Du 12 février au 13 mars dernier a été présentée à la Galerie B-312 l’exposition Singles + Groups de l’artiste David M.C. Miller. Originaire du Québec, il enseigne présentement à l’Université de Lethbridge en Alberta. Reconnu à travers le monde, il avait déjà exposé à la Galerie B-312 en 2003 en collaboration avec l’artiste Andrew Forster. Miller, aussi commissaire et écrivain, a une pratique artistique centrée sur la photographie, la sculpture et l’installation.

Dans sa récente exposition, l’artiste présente des images photographiques qui tentent de démontrer l’impossibilité du médium à rendre compte du réel. L’artiste explore la planéité du support, jusqu’aux confins de l’abstraction, au-delà des frontières de la représentation, en illustrant ainsi ses limites. Deux séries sont présentées, celles des Singles et celles des Groups. Dans la grande salle de la galerie prennent place les Groups comprenant entre autres le duo constitué de Coalition Dead (White) 2003/2006 (2006) et Coalition Dead (Black) 2003/2010 (2010) créés à partir de photographies de soldats membres de la coalition et décédés en Irak. Ce sont des collages digitaux de fragments d’identité, des parcelles de visages, qui de loin perdent leur individualité. Ceux-ci forment, à distance, une surface qui s’étend dans l’espace de façon aléatoire, tentant d’effacer les limites que le médium dicte, mais aussi d’effacer l’identité même. Tel que Jean-Émile Verdier le souligne dans le communiqué de la galerie : « Miller ne soumet pas n’importe quoi au processus […] de morcellement, il y soumet le visage, image par excellence d’autrui »i. Une œuvre plus récente, Untitled (2010), se trouvant sur le mur opposé, représente plutôt les soldats morts du côté irakien. Cette dernière, qui se compose uniquement de points noirs sur un fond blanc, rappelle que ces soldats n’ont, quant à eux, pas eu la chance de laisser un visage à la postérité. Le nombre élevé de points et la grandeur de la toile semblent accroître le nombre de soldats et par le fait même leur anonymat. Cela a pour effet de dissoudre entièrement l’individualité des sujets dans l’immensité de la foule, formant alors un tout plus homogène, une œuvre devenue totalement abstraite.

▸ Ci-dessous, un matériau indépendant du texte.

(** * Rapid Photo Downloader: the download orchestration of [raphodo/rapid.py]

    A shallow embedding of the orchestration code of [RapidWindow] and
    [JobCode] (file [src/raphodo/rapid.py]), and the properties of it that
    the specification states.

    Conventions of the embedding.
    - A method of [RapidWindow] is a computation in the monad [M]: it takes
      the window's attributes (record [RapidWindow]) and gives back either a
      value or the Python exception raised, together with the attributes as
      they are at that point.
    - Python dictionaries are [gmap]s, Python sets are [gset]s; [d[k]] on a
      missing key raises [KeyError], as do [del d[k]] and [set.remove].
    - A call into a collaborator whose code is outside [rapid.py] and that
      only acts on the outside (a worker process, a widget, the notification
      service) is recorded, in call order, in the attribute [sent].
    - What a collaborator answers (the file system, the thumbnail model, the
      user closing a dialog) is an input: a field of [Env] or an argument of
      the handler.
    - Calls to [logging] and pure widget cosmetics (progress bar values,
      widget sizes, button labels' text) are left out. *)

From Stdlib Require Import Ascii QArith Qcanon.
From stdpp Require Import gmap strings list fin_maps numbers.

Close Scope Qc_scope.
Close Scope Q_scope.

Open Scope string_scope.

(** ** Enumerations of [constants.py], as [rapid.py] uses them *)

Module FileType.
Inductive t := photo | video.
#[global] Instance eq_dec : EqDecision t.
Proof. solve_decision. Defined.
End FileType.

Module BackupLocationType.
Inductive t := photos | videos | photos_and_videos.
#[global] Instance eq_dec : EqDecision t.
Proof. solve_decision. Defined.
End BackupLocationType.

Module DeviceType.
Inductive t := camera | volume | path.
#[global] Instance eq_dec : EqDecision t.
Proof. solve_decision. Defined.
End DeviceType.

(** Modelled from the spec: [constants.DeviceState] is not among the sources.
    [scanned] and [downloading] are the two members [rapid.py] assigns;
    [scanning] is the state of a device from its registration until its scan
    has finished (spec 4.2, states Registered and Scanning). *)
Module DeviceState.
Inductive t := scanning | scanned | downloading.
#[global] Instance eq_dec : EqDecision t.
Proof. solve_decision. Defined.
End DeviceState.

(** Modelled from the spec: [constants.DownloadStatus] is not among the
    sources. [downloaded_with_warning] is the member [rapid.py] tests; the
    others follow the file lifecycle of spec 3 (discovered, download-pending,
    finished, failed). *)
Module DownloadStatus.
Inductive t :=
| not_downloaded | download_pending | downloaded
| downloaded_with_warning | download_failed.
#[global] Instance eq_dec : EqDecision t.
Proof. solve_decision. Defined.
End DownloadStatus.

Module ErrorType.
Inductive t := critical_error | serious_error | warning.
End ErrorType.

Module RenameAndMoveStatus.
Inductive t := download_started | download_completed.
End RenameAndMoveStatus.

Module CameraErrorCode.
Inductive t := locked | inaccessible.
End CameraErrorCode.

(** ** Data records *)

(** [rpdfile.RPDFile], the attributes [rapid.py] reads. *)
Record RPDFile := {
  unique_id : string;
  scan_id : nat;
  file_type : FileType.t;
  status : DownloadStatus.t;
}.

#[global] Instance RPDFile_eq_dec : EqDecision RPDFile.
Proof. solve_decision. Defined.

(** [devices.Device], the attributes [rapid.py] reads. *)
Record Device := {
  device_type : DeviceType.t;
  display_name : string;
  device_path : string;
  camera_model : string;
  camera_port : string;
  no_photos_scanned : nat;   (* file_type_counter *)
  no_videos_scanned : nat;
  file_size_sum : Z;
}.

(** [devices.BackupDevice]: [mount] is kept as the flag "has a mount". *)
Record BackupDevice := {
  has_mount : bool;
  backup_type : BackupLocationType.t;
}.

#[global] Instance BackupDevice_eq_dec : EqDecision BackupDevice.
Proof. solve_decision. Defined.

(** [thumbnaildisplay.DownloadTypes], [DownloadStats] and the result of
    [getFilesMarkedForDownload]. *)
Record DownloadTypes := { dt_photos : bool; dt_videos : bool }.
Lemma unpack_even_body_spec (y u v s : ptr) (m : mem) :
  even_valid y u v s 1 m →
  ∃ m', unpack_even_body (y, u, v, s, m)
        = Ok (y +ₚ 2, u +ₚ 1, v +ₚ 1, s +ₚ 4, m') ∧
        dom m' = dom m ∧
        (even_sep y u v s 1 → xfer (even_map y u v s 1) m m').
Proof.
  intros (Hs & Hy & Hu & Hv). unfold unpack_even_body.
  destruct (copy_step m y s) as (b0 & m1 & Hl & Hst & Hd1 & X1);
    [| |rewrite Hl; simpl; rewrite Hst; simpl; clear Hl Hst].
  { eapply (valid_at _ s _ 0); eauto; [lia|by rewrite shift_0]. }
  { eapply (valid_at _ y _ 0); eauto; [lia|by rewrite shift_0]. }
  destruct (copy_step m1 u (s +ₚ 1)) as (b1 & m2 & Hl & Hst & Hd2 & X2);
    [| |rewrite Hl; simpl; rewrite Hst; simpl; clear Hl Hst].
  { apply (dom_is_Some m); [congruence|]. apply Hs. lia. }
  { apply (dom_is_Some m); [congruence|]. eapply (valid_at _ u _ 0); eauto;
      [lia|by rewrite shift_0]. }
  destruct (copy_step m2 (y +ₚ 1) (s +ₚ 1 +ₚ 1))
    as (b2 & m3 & Hl & Hst & Hd3 & X3);
    [| |rewrite Hl; simpl; rewrite Hst; simpl; clear Hl Hst].
  { apply (dom_is_Some m); [congruence|]. rewrite shift_shift. apply Hs. lia. }
  { apply (dom_is_Some m); [congruence|]. apply Hy. lia. }
  destruct (copy_step m3 v (s +ₚ 1 +ₚ 1 +ₚ 1))
    as (b3 & m4 & Hl & Hst & Hd4 & X4);
    [| |rewrite Hl; simpl; rewrite Hst; simpl; clear Hl Hst].
  { apply (dom_is_Some m); [congruence|]. rewrite !shift_shift. apply Hs. lia. }
  { apply (dom_is_Some m); [congruence|]. eapply (valid_at _ v _ 0); eauto;
      [lia|by rewrite shift_0]. }
  exists m4. rewrite !shift_shift. split; [done|].
  split; [congruence|]. intros Hsep.
  pose proof (xfer_seq _ _ _ _ _ X1 X2) as X12.
  pose proof (xfer_seq _ _ _ _ _ (X12 ltac:(intros; ptr_lia) ltac:(intros; ptr_lia)) X3) as X123.
  pose proof (xfer_seq _ _ _ _ _ (X123 ltac:(intros; ptr_lia) ltac:(intros; ptr_lia)) X4) as X.
  eapply xfer_iff; [|apply X; intros; ptr_lia].
  intros q p. unfold even_map, luma_map, chroma_map. split.
  - intros [[[[-> ->]|[-> ->]]|[-> ->]]|[-> ->]].
    + left. exists 0. rewrite shift_0. split; [lia|]. split; [done|]. by rewrite shift_0.
    + right; left. exists 0. rewrite shift_0. split; [lia|]. done.
    + left. exists 1. split; [lia|]. split; [done|]. by rewrite shift_shift.
    + right; right. exists 0. rewrite shift_0, !shift_shift. split; [lia|]. done.
  - intros [(j & Hj & -> & ->)|[(j & Hj & -> & ->)|(j & Hj & -> & ->)]].
    + assert (j = 0 ∨ j = 1) as [->| ->] by lia.
      * left; left; left. by rewrite !shift_0.
      * left; right. by rewrite shift_shift.
    + assert (j = 0) as -> by lia. left; left; right. by rewrite shift_0.
    + assert (j = 0) as -> by lia. right. by rewrite shift_0, !shift_shift.
Qed.

Lemma unpack_odd_body_spec (y s : ptr) (m : mem) :
  odd_valid y s 1 m →
  ∃ m', unpack_odd_body (y, s, m) = Ok (y +ₚ 2, s +ₚ 4, m') ∧
        dom m' = dom m ∧
        (odd_sep y s 1 → xfer (odd_map y s 1) m m').
Proof.
  intros (Hs & Hy). unfold unpack_odd_body.
  destruct (copy_step m y s) as (b0 & m1 & Hl & Hst & Hd1 & X1);
    [| |rewrite Hl; simpl; rewrite Hst; simpl; clear Hl Hst].
  { eapply (valid_at _ s _ 0); eauto; [lia|by rewrite shift_0]. }
  { eapply (valid_at _ y _ 0); eauto; [lia|by rewrite shift_0]. }
  destruct (copy_step m1 (y +ₚ 1) (s +ₚ 1 +ₚ 1))
    as (b1 & m2 & Hl & Hst & Hd2 & X2);
    [| |rewrite Hl; simpl; rewrite Hst; simpl; clear Hl Hst].
  { apply (dom_is_Some m); [congruence|]. rewrite shift_shift. apply Hs. lia. }
  { apply (dom_is_Some m); [congruence|]. apply Hy. lia. }
  exists m2. rewrite !shift_shift. split; [done|].
  split; [congruence|]. intros Hsep.
  pose proof (xfer_seq _ _ _ _ _ X1 X2) as X.
  eapply xfer_iff; [|apply X; intros; ptr_lia].
  intros q p. unfold odd_map, luma_map. split.
  - intros [[-> ->]|[-> ->]].
    + exists 0. rewrite !shift_0. split; [lia|done].
    + exists 1. rewrite shift_shift. split; [lia|done].
  - intros (j & Hj & -> & ->).
    assert (j = 0 ∨ j = 1) as [->| ->] by lia.
    + left. by rewrite !shift_0.
    + right. by rewrite shift_shift.
Qed.
(** * securefs: the open-file table and its scoped handles (file_table.h)

    A shallow embedding of [securefs::AutoClosedFileBase], the two lock
    guards built on it and the configuration queries of
    [securefs::FileTable], followed by the properties of the registry
    specification that they satisfy.

    Objects live at addresses.  A C++ pointer is an [option nat]: [None] is
    [nullptr], [Some a] points to the object at address [a].  Member
    functions take the address of [*this] and thread the program state. *)

From stdpp Require Import gmap list.
From Stdlib Require Import ZArith.

(** ** Pointers and the handle object *)

Definition ptr : Type := option nat.
Definition nullptr : ptr := None.

(** The two data members of [class AutoClosedFileBase]. *)
Record AutoClosedFileBase : Type := mkAutoClosedFileBase {
  m_ft : ptr;   (* FileTable pointer *)
  m_fb : ptr    (* FileBase pointer *)
}.

Global Instance AutoClosedFileBase_eq_dec : EqDecision AutoClosedFileBase.
Proof. solve_decision. Defined.

(** Events of the per-object mutexes. *)
Inductive lock_event : Type :=
  | EvLock (fb : nat)
  | EvUnlock (fb : nat).

Global Instance lock_event_eq_dec : EqDecision lock_event.
Proof. solve_decision. Defined.

(** ** Program state and outcomes

    [R] is whatever state [FileTable::close] reads and writes, [E] the
    type of C++ exception values.  [closes] and [lock_log] are ghost
    traces: every call of [FileTable::close] and every mutex operation is
    appended to them. *)

Section Program.
Context {R E : Type}.

Record State : Type := mkState {
  handles  : gmap nat AutoClosedFileBase;  (* live handle objects, by address *)
  registry : R;                           (* the file tables *)
  closes   : list (nat * nat);            (* calls close(fb) on table ft, oldest first *)
  mutexes  : gset nat;                    (* file objects whose mutex is locked *)
  lock_log : list lock_event              (* mutex operations, oldest first *)
}.
(** A failed cycle below the threshold adds one to the counter, when the
    wait that follows it ends normally. *)
Lemma failed_cycle_counts (monitor : NginxMetricsMonitor) (consecutive_failures : nat)
  (env : Env) (w : World) :
  fst (collect_and_send_metrics monitor env w) = Return false ->
  S consecutive_failures < max_consecutive_failures ->
  fst (wait_interval (Py.range (scrape_interval monitor)) env
         (snd (collect_and_send_metrics monitor env w))) = Return tt ->
  fst (loop_body monitor consecutive_failures env w)
  = Return (Continue (S consecutive_failures)).
Proof.
  intros Hcycle Hbelow Hwait.
  assert (Hleb : (max_consecutive_failures <=? S consecutive_failures)%nat = false)
    by (apply Nat.leb_gt; exact Hbelow).
  unfold loop_body, bind at 1, attempt.
  destruct (collect_and_send_metrics monitor env w) as [[success|e] w2];
    cbn [fst snd] in *; [|discriminate].
  injection Hcycle as ->. cbn [negb andb]. rewrite Hleb.
  unfold bind.
  destruct (wait_interval (Py.range (scrape_interval monitor)) env w2) as [[[]|e] w3];
    cbn [fst] in *; [reflexivity|discriminate].
Qed.

(** A cycle that collected no metrics is a failed cycle. *)
Lemma cycle_fails_on_empty (monitor : NginxMetricsMonitor) (env : Env) (w : World) :
  fst (get_nginx_key_metrics env w) = Return Dict.empty ->
  fst (collect_and_send_metrics monitor env w) = Return false.
Proof.
  intros Hempty. unfold collect_and_send_metrics, try_except, bind at 1.
  destruct (get_nginx_key_metrics env w) as [[metrics|e] w']; cbn in Hempty; [|discriminate].
  injection Hempty as ->. reflexivity.
Qed.

(** A cycle whose forwarding reports failure is a failed cycle. *)
Lemma cycle_fails_on_forward_failure (self : NginxMetricsMonitor) (env : Env) (w : World)
  (metrics : Dict.t Q) (w1 : World) :
  get_nginx_key_metrics env w = (Return metrics, w1) ->
  fst (send_metrics (azure_sender self) metrics "Custom/NGINX" env w1) = Return false ->
  fst (collect_and_send_metrics self env w) = Return false.
Proof.
  intros Hget Hsend. unfold collect_and_send_metrics, try_except, bind at 1.
  rewrite Hget. destruct (Dict.is_empty metrics); [reflexivity|].
  unfold bind.
  destruct (send_metrics (azure_sender self) metrics "Custom/NGINX" env w1) as [[b|e] w2];
    cbn in Hsend; [|discriminate].
  injection Hsend as ->. reflexivity.
Qed.

(** A failed cycle that brings the counter to the threshold ends the loop
    on the spot. *)
Lemma failed_cycle_at_threshold (fuel : nat) (self : NginxMetricsMonitor)
  (consecutive_failures : nat) (env : Env) (w : World) :
  fst (read_running env w) = Return true ->
  fst (collect_and_send_metrics self env (snd (read_running env w))) = Return false ->
  max_consecutive_failures <= S consecutive_failures ->
  while_running (S fuel) self consecutive_failures env w
  = (Return Stopped, snd (collect_and_send_metrics self env (snd (read_running env w)))).
Proof.
  intros Hrunning Hcycle Hmax.
  apply Nat.leb_le in Hmax.
  cbn [while_running]. unfold bind at 1.
  destruct (read_running env w) as [[still_running|e] w1]; cbn [fst snd] in *;
    [|discriminate].
  injection Hrunning as ->. cbn [negb].
  unfold bind at 1, loop_body, bind at 1, attempt.
  destruct (collect_and_send_metrics self env w1) as [[success|e] w2];
    cbn [fst snd] in *; [|discriminate].
  injection Hcycle as ->. cbn [negb andb]. rewrite Hmax. reflexivity.
Qed.

(** A scrape whose GET raises leaves the cycle without metrics. *)
Lemma get_nginx_key_metrics_on_raise (env : Env) (w : World) :
  http_get env (count is_get w) = GetRaises ->
  get_nginx_key_metrics env w = (Return Dict.empty, emit EvGet w).
Proof.
  intros Hget. unfold get_nginx_key_metrics, bind at 1.
  unfold scrape_metrics, try_except, bind at 1, session_get. rewrite Hget. reflexivity.
Qed.

(** An exception that reaches the loop is counted and followed by a pause
    of ten seconds; the loop goes on, whatever the counter says. *)
Lemma loop_except_retries (e : Exn) (consecutive_failures : nat) (env : Env) (w : World) :
  is_Exception e = true ->
  sleep_reply env (count is_sleep w) = SleepReturns ->
  loop_except e consecutive_failures env w
  = (Return (Continue (S consecutive_failures)), emit (EvSleep 10) w).
Proof.
  intros He Hsleep. unfold loop_except. rewrite He.
  destruct e; try discriminate He; unfold bind, time_sleep; now rewrite Hsleep.
Qed.

(** C2, as the code has it.  No exception leaves a cycle: it ends with
    [True] or [False]; it ends with [False] when the scrape result is empty,
    when the forwarding reports failure, and when the scrape raises.  When a
    cycle ends with [False], the counter of consecutive failures goes up by
    one; when that brings it to 5 or more, the loop ends with that cycle:
    [run] does nothing after it.  An exception that reaches the loop itself
    is counted and followed by a retry, without a look at the threshold. *)
Theorem C2_failed_cycle_at_threshold_stops
  (fuel : nat) (self : NginxMetricsMonitor) (consecutive_failures : nat)
  (env : Env) (w : World) :
  let w1 := snd (read_running env w) in
  (exists success w2, collect_and_send_metrics self env w1 = (Return success, w2)) /\
  (fst (get_nginx_key_metrics env w1) = Return Dict.empty ->
   fst (collect_and_send_metrics self env w1) = Return false) /\
  (forall metrics w2,
     get_nginx_key_metrics env w1 = (Return metrics, w2) ->
     fst (send_metrics (azure_sender self) metrics "Custom/NGINX" env w2) = Return false ->
     fst (collect_and_send_metrics self env w1) = Return false) /\
  (http_get env (count is_get w1) = GetRaises ->
   fst (collect_and_send_metrics self env w1) = Return false) /\
  (fst (collect_and_send_metrics self env w1) = Return false ->
   S consecutive_failures < max_consecutive_failures ->
   fst (wait_interval (Py.range (scrape_interval self)) env
          (snd (collect_and_send_metrics self env w1))) = Return tt ->
   fst (loop_body self consecutive_failures env w1)
   = Return (Continue (S consecutive_failures))) /\
  (fst (read_running env w) = Return true ->
   fst (collect_and_send_metrics self env w1) = Return false ->
   max_consecutive_failures <= S consecutive_failures ->
   while_running (S fuel) self consecutive_failures env w
   = (Return Stopped, snd (collect_and_send_metrics self env w1))) /\
  (forall e w2,
     is_Exception e = true ->
     sleep_reply env (count is_sleep w2) = SleepReturns ->
     loop_except e consecutive_failures env w2
     = (Return (Continue (S consecutive_failures)), emit (EvSleep 10) w2)).
Proof.
  intros w1. repeat split.
  - apply collect_and_send_metrics_returns.
  - apply cycle_fails_on_empty.
  - intros metrics w2. apply cycle_fails_on_forward_failure.
  - intros Hget. apply cycle_fails_on_empty.
    now rewrite (get_nginx_key_metrics_on_raise env w1 Hget).
  - apply failed_cycle_counts.
  - apply failed_cycle_at_threshold.
  - intros e w2. apply loop_except_retries.
Qed.

Lemma C2_witness :
  let env := with_http_get (fun _ => GetRaises) (quiet_env []) in
  let w := set_running true fresh_world in
  while_running 3 (vm_monitor 60) 4 env w
  = (Return Stopped, emit EvGet (emit EvReadRunning w)).
Proof.
  intros env w.
  destruct (C2_failed_cycle_at_threshold_stops 2 (vm_monitor 60) 4 env w)
    as (_ & _ & _ & Hraise & _ & Hstop & _).
  rewrite Hstop.
  - reflexivity.
  - reflexivity.
  - apply Hraise. reflexivity.
  - unfold max_consecutive_failures. lia.
Defined.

Contrairement aux lointains dispersements de constellations d’individus, l’œuvre 2,378 (2010) montre plutôt une proximité extrême, un fondu de pixels colorés qui illustrent la limite de l’image numérique à représenter fidèlement la réalité. L’artiste va au-delà du visible, tel que le précise Caroline Loncol Daigneault, dans un article pour ETC, à propos de la pratique de l’artiste : « David Miller prend le pouls de ce qui résiste et de ce qui échappe à toute expérience du monde, sensorielle ou historique »ii. Les œuvres de Miller mettent en évidence la prétention de la photographie à représenter l’intégralité des faits. En dehors du cadre, il subsiste pourtant toujours un monde, hors des limites de la planéité du support, marquant une frontière; il y survit ce que le photographe n’a pas pu intégrer au tout, ce que l’objectif n’a pas su capter dans son entièreté.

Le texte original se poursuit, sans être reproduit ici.